6. Feed Your Mind Something Good
Queue up a podcast that makes you laugh, teaches you something, or inspires you. Save the rage-inducing news and true-crime rabbit holes for after work. What you let into your head during your workday sets the emotional tone for everything that follows.
7. Know When to Step Away
Recognize your emotional state in the moment. If you’re hitting a wall, put the animal in a safe space and give yourself a few minutes to reset. This isn’t weakness — it’s professionalism. A grounded handler is a safer handler.
8. Do Something Kind — for No Reason
Research published in Psychology Today found that random acts of kindness are powerful mood boosters. When you do something nice for someone else, you feel more in control of your own life and better about yourself. It doesn’t have to be big — a kind word, a surprise coffee, holding a door.
9. Use Those Gift Cards Already
You know the massage gift cards you got at the holidays and never used? Your body has been carrying the weight of this job all season. Cash them in. You’ve earned it.
10. Try Meditation (It’s Not What You Think)
A 2013 Psychology Today article found that meditation improves health, happiness, productivity, social connection, brain function, and self-control. If sitting cross-legged in silence isn’t your thing, try one of these accessible alternatives:
- Deep breathing: Inhale slowly for 4 counts, hold for 1, exhale for 4. Repeat. That’s it.

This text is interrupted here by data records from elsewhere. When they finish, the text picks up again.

(* ===== verification/Url.v ===== *)
(** URLs (http/url.cpp) and the rules that choose one for a path
    (app/host_rules.hpp). *)
From S2P Require Import Prelude ReadWriteBuffer Printf.

Module url.

Inductive PARSE_STATUS := VALID | NO_PROTOCOL | INVALID.

(** [A] is the type of addresses of the socket library. *)
Record t (A : Type) := Url {
  endpoint : option (A * Z);
  raw_url : list Z;
  protocol : list Z;
  hostname : list Z;
  port : Z;
  path : list Z;
  found_host : bool
}.
Arguments Url {A} _ _ _ _ _ _ _.
Arguments endpoint {A} _.
Arguments raw_url {A} _.
Arguments protocol {A} _.
Arguments hostname {A} _.
Arguments port {A} _.
Arguments path {A} _.
Arguments found_host {A} _.

(** [char buf[4096]]: a character that was not written is indeterminate. *)
Definition indx_max : nat := 4095.
Abbreviation buffer := (list (option Z)) (only parsing).

(** The C string at the start of the buffer. *)
Fixpoint buffer_string (buf : buffer) : res (list Z) :=
  match buf with
  | Some c :: buf => if c =? 0 then Ok [] else s ← buffer_string buf; Ok (c :: s)
  | None :: _ | [] => Undef
  end.

(** [strchr(buf, c)] on the buffer. *)
Fixpoint buffer_strchr (c : Z) (buf : buffer) : res bool :=
  match buf with
  | Some d :: buf => if d =? c then Ok true else if d =? 0 then Ok false else buffer_strchr c buf
  | None :: _ | [] => Undef
  end.

Definition put (i : nat) (c : Z) (buf : buffer) : buffer := <[i := Some c]> buf.

(** [strchr(cur, c)] on the rest of the URL. *)
Definition strchr (cur : list Z) (c : Z) : bool := existsb (fun d => d =? c) cur.

(** The rest of the URL is the list of its characters before the NUL, which
    [c_at] answers at its end. *)
Definition cur_at (cur : list Z) (i : nat) : Z := c_at cur i.

(** The first loop: the characters up to [://]; [Some] when it was found. *)
Fixpoint protocol_loop (cur : list Z) (buf : buffer) (indx : nat)
    : option buffer * list Z * buffer * nat :=
  match cur with
  | [] => (None, [], buf, indx)
  | c :: cur' =>
      if negb (indx <? indx_max)%nat then (None, cur, buf, indx)
      else if (c =? 58) && (cur_at cur 1 =? 47) && (cur_at cur 2 =? 47) then
        let buf := put indx 0 buf in (Some buf, drop 3 cur, buf, 0%nat)
      else protocol_loop cur' (put indx c buf) (S indx)
  end.

(** The loop over decimal digits: the port is an unsigned short. *)
Fixpoint port_loop (cur : list Z) (port : Z) : Z * list Z :=
  match cur with
  | c :: cur' =>
      if (48 <=? to_char c) && (to_char c <=? 57) then
        port_loop cur' (u16 (u16 (port * 10) + (c - 48)))
      else (port, cur)
  | [] => (port, [])
  end.

(** Up to the next slash or the end. *)
Fixpoint skip_to_path (cur : list Z) : list Z :=
  match cur with
  | c :: cur' => if c =? 47 then cur else skip_to_path cur'
  | [] => []
  end.

(** After the host's colon. *)
Definition parse_port (cur : list Z) : Z * list Z :=
  let '(port, cur) := port_loop cur 0 in
  (if port =? 0 then 80 else port, skip_to_path cur).

(** The characters up to the closing bracket. *)
Fixpoint bracket_loop (cur : list Z) (buf : buffer) (indx : nat) : res (list Z * buffer * nat) :=
  match cur with
  | c :: cur' =>
      if negb (c =? 93) && (indx <? indx_max)%nat then bracket_loop cur' (put indx c buf) (S indx)
      else Ok (cur, buf, indx)
  | [] => if (indx <? indx_max)%nat then Undef else Ok ([], buf, indx)
  end.

(** What the host loop ends with: an invalid URL, or the rest of the URL
    with the host and the port it found. *)
Inductive host_result :=
  | Invalid
  | Host (hostname : option (list Z)) (port : Z) (cur : list Z) (buf : buffer).

(** The block of the brackets. *)
Definition parse_bracketed (cur : list Z) (buf : buffer) (indx : nat) (port : Z) : res host_result :=
  '(cur, buf, indx) ← bracket_loop (drop 1 cur) buf indx;
  has_colon ← buffer_strchr 58 buf;
  if negb has_colon then Ok Invalid
  else
    let buf := put indx 0 buf in
    hostname ← buffer_string buf;
    match cur with
    | [] => Undef
    | _ :: cur =>
        if cur_at cur 0 =? 58 then
          let '(port, cur) := parse_port (drop 1 cur) in
          Ok (Host (Some hostname) port cur buf)
        else Ok (Host (Some hostname) port cur buf)
    end.

(** The second loop. *)
Fixpoint host_loop (cur : list Z) (buf : buffer) (indx : nat) (port : Z) : res host_result :=
  if negb (indx <? indx_max)%nat then Ok (Host None port cur buf)
  else if xorb (strchr cur 91) (strchr cur 93) then Ok Invalid
  else if cur_at cur 0 =? 91 then parse_bracketed cur buf indx port
  else if cur_at cur 0 =? 58 then
    let buf := put indx 0 buf in
    hostname ← buffer_string buf;
    let '(port, cur) := parse_port (drop 1 cur) in
    Ok (Host (Some hostname) port cur buf)
  else
    match cur with
    | [] => let buf := put indx 0 buf in hostname ← buffer_string buf; Ok (Host (Some hostname) port [] buf)
    | c :: cur' =>
        if c =? 47 then
          let buf := put indx 0 buf in
          hostname ← buffer_string buf; Ok (Host (Some hostname) port cur buf)
        else host_loop cur' (put indx c buf) (S indx) port
    end.

(** The rest of the URL is the path. *)
Definition parse_path (cur : list Z) : list Z :=
  match cur with [] => str "/" | _ => take indx_max cur end.

(** [parse_url]; the null check comes after the string was made. *)
Definition parse_url {A} (URL : option (list Z)) (u : t A) : res (PARSE_STATUS * t A) :=
  cur ← of_option URL;
  let u := Url u.(endpoint) cur u.(protocol) u.(hostname) 80 u.(path) u.(found_host) in
  let buf := put 0 0 (replicate 4096 None) in
  let '(found, cur, buf, indx) := protocol_loop cur buf 0 in
  proto ← (match found with Some b => buffer_string b | None => Ok u.(protocol) end);
  let u := Url u.(endpoint) u.(raw_url) proto u.(hostname) u.(port) u.(path) u.(found_host) in
  match cur with
  | [] => Ok (NO_PROTOCOL, u)
  | _ =>
      r ← host_loop cur (put indx 0 buf) indx u.(port);
      match r with
      | Invalid => Ok (INVALID, u)
      | Host host port cur buf =>
          Ok (VALID, Url u.(endpoint) u.(raw_url) u.(protocol) (default u.(hostname) host) port
                (parse_path cur) u.(found_host))
      end
  end.
Lemma leading_digits_all ds :
  Forall (fun d => 0 <= d < 10) ds -> config_file.leading_digits (map decimal_char ds) = ds /\
  forallb config_file.is_digit (map decimal_char ds) = true.
Proof.
  induction 1 as [|d ds Hd _ [IH1 IH2]]; [done|]. cbn [map config_file.leading_digits forallb].
  assert (config_file.is_digit (decimal_char d) = true) as Ed
    by (unfold config_file.is_digit, decimal_char; apply andb_true_iff; split; apply Z.leb_le; lia).
  rewrite Ed, IH1, IH2. split; [|done]. f_equal. unfold decimal_char. lia.
Qed.

#[export] Instance decimal_laws : LexicalLaws.
Proof.
  constructor; intros n Hn; simpl.
  - unfold print_i. by replace (n <? 0) with false by lia.
  - destruct (digits_spec 10 n ltac:(lia) ltac:(lia)) as (Hd & Hl & _ & Hv).
    unfold decimal. destruct (leading_digits_all _ Hd) as [-> ->]. rewrite Hv, bool_decide_eq_true_2; simpl.
    + by replace (n <? 2 ^ 64) with true by lia.
    + intros E. apply (f_equal length) in E. rewrite length_map in E. simpl in E. lia.
Qed.
(* ===== verification/NewConnection.v ===== *)
(** The server, proxylib/new_connection_handler.cpp: a listening socket hands
    each client to a proxy handler of the pool.  The state of the program is
    what the connections share and the proxy handlers themselves. *)
From stdpp Require Import list gmap.
From S2P Require Import Prelude Status ReadWriteBuffer HttpLex Interfaces HeaderStore HeaderHandler.
From S2P Require Import HeaderParser BodyParsers Os Connection Net Poller HeaderWriter Printf.
From S2P Require Import MemoryManager Pipeline Url StreamHandler ProxyHandler.

(** The proxy handlers are objects of a pool, like the stream handlers. *)
Record server {K A : Type} := Server {
  server_env : env K A;
  server_proxies : gmap Z (proxy_handler.t A)
}.
Arguments server K A : clear implicits.

Module new_connection_handler.
Section handler.
Context {K A : Type} `{net K A}.

(** As for the proxy handler: the rules of the stream handlers. *)
Variable host_rules_ : gmap (list Z) (host_rules.t A).
Variable request_postprocessor_ : option (message_buffer.t -> res (bool * message_buffer.t)).
Variable localtime : nat -> log_record.tm.

Definition accept_client (proxy_server_socket : Z) (k : K) : K * Z :=
  sys_accept (A := A) k proxy_server_socket.

(** A request stream that does not provide the server's address: the
    connection to the one of the configuration begins at once. *)
Definition connect_at_once (this : Z) (p : proxy_handler.t A) (e : env K A) : res (proxy_handler.t A * env K A) :=
  '(q, h) ← proxy_handler.stream_of proxy_handler.REQUEST_LINE p e;
  '(address_status, h) ← http_proxy_stream_handler.get_forward_address_status host_rules_ h;
  let e := with_stream q h e in
  match address_status with
  | http_proxy_stream_handler.STREAM_DOES_NOT_PROVIDE_FORWARD_ADDRESS =>
      '(p, e, _) ← proxy_handler.initiate_server_connect this p.(proxy_handler.server_addr_) p e;
      Ok (p, e)
  | _ => Ok (p, e)
  end.

(** The body of the loop, for a client that was accepted.  The result of
    [allocate_element] is not tested: when the pool is empty the null pointer
    is dereferenced. *)
Definition new_client (client_fd : Z) (s : server K A) : res (server K A) :=
  let e := s.(server_env) in
  '(p_proxy_handler, pool) ← pessimistic_memory_manager.allocate_element e.(proxy_handlers);
  this ← of_option p_proxy_handler;
  p ← of_option (s.(server_proxies) !! this);
  let e := with_pools e.(request_stream_handlers) e.(response_stream_handlers) pool e in
  '(p, e) ← proxy_handler.reset p e;
  '(p, e, status) ← proxy_handler.add_client this client_fd p e;
  '(p, e) ← match status with
            | socketlib.COMPLETE => connect_at_once this p e
            | _ => Ok (p, e)
            end;
  Ok (Server K A e (<[this := p]> s.(server_proxies))).

(** The loop; [fuel] bounds the clients of one event. *)
Fixpoint accept_loop (fuel : nat) (fd : Z) (s : server K A) : res (server K A) :=
  match fuel with
  | O => NoFuel
  | S fuel =>
      let '(k, client_fd) := accept_client fd s.(server_env).(env_kernel) in
      let s := Server K A (with_kernel k s.(server_env)) s.(server_proxies) in
      if client_fd =? -1 then Ok s
      else s ← new_client client_fd s; accept_loop fuel fd s
  end.

Definition handle_event (fuel : nat) (fd revents : Z) (ev : event.t) (s : server K A) : res (server K A * Z) :=
  s ← accept_loop fuel fd s;
  k ← poller.add_event A s.(server_env).(env_kernel) ev (Z.lor EV_READ EV_WRITE) 0;
  Ok (Server K A (with_kernel k s.(server_env)) s.(server_proxies), 0).

(** ** Dispatch *)

(** What the poller's callback does for an event of a proxy handler; the value
    of the handler is not used. *)
Definition proxy_event (fuel : nat) (ev : event.t) (fd revents : Z) (s : server K A) : res (server K A) :=
  this ← poller.event_callback ev;
  p ← of_option (s.(server_proxies) !! this);
  '(p, e, _) ← proxy_handler.handle_event host_rules_ request_postprocessor_ localtime fuel this fd revents p
                 s.(server_env);
  Ok (Server K A e (<[this := p]> s.(server_proxies))).

End handler.
End new_connection_handler.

- Visualization: Close your eyes and picture somewhere peaceful. Engage all five senses.
- Movement meditation: Tai chi, yoga, and qi gong all incorporate meditative practice.
- Guided meditation apps or YouTube tracks — many are free and take less than 10 minutes.
You Can’t Pour from an Empty Bowl
Here’s the truth nobody in the pet care industry says out loud: you cannot give your best to the animals in your care — or to the clients who trust you with them — when you’re running on fumes. Self-care isn’t selfish. It’s the foundation everything else is built on.
This spring, don’t just watch the season change from behind a pile of work. Take the walk. Eat the lunch. Book the massage. Go to bed on time. These aren’t luxuries — they’re the non-negotiables that keep you healthy, present, and doing the work you love for years to come.
The roses will be there. Make sure you are too.
References: Lyubomirsky, S. (2006). Psychology Today. | Ricard, M. (2013). Psychology Today.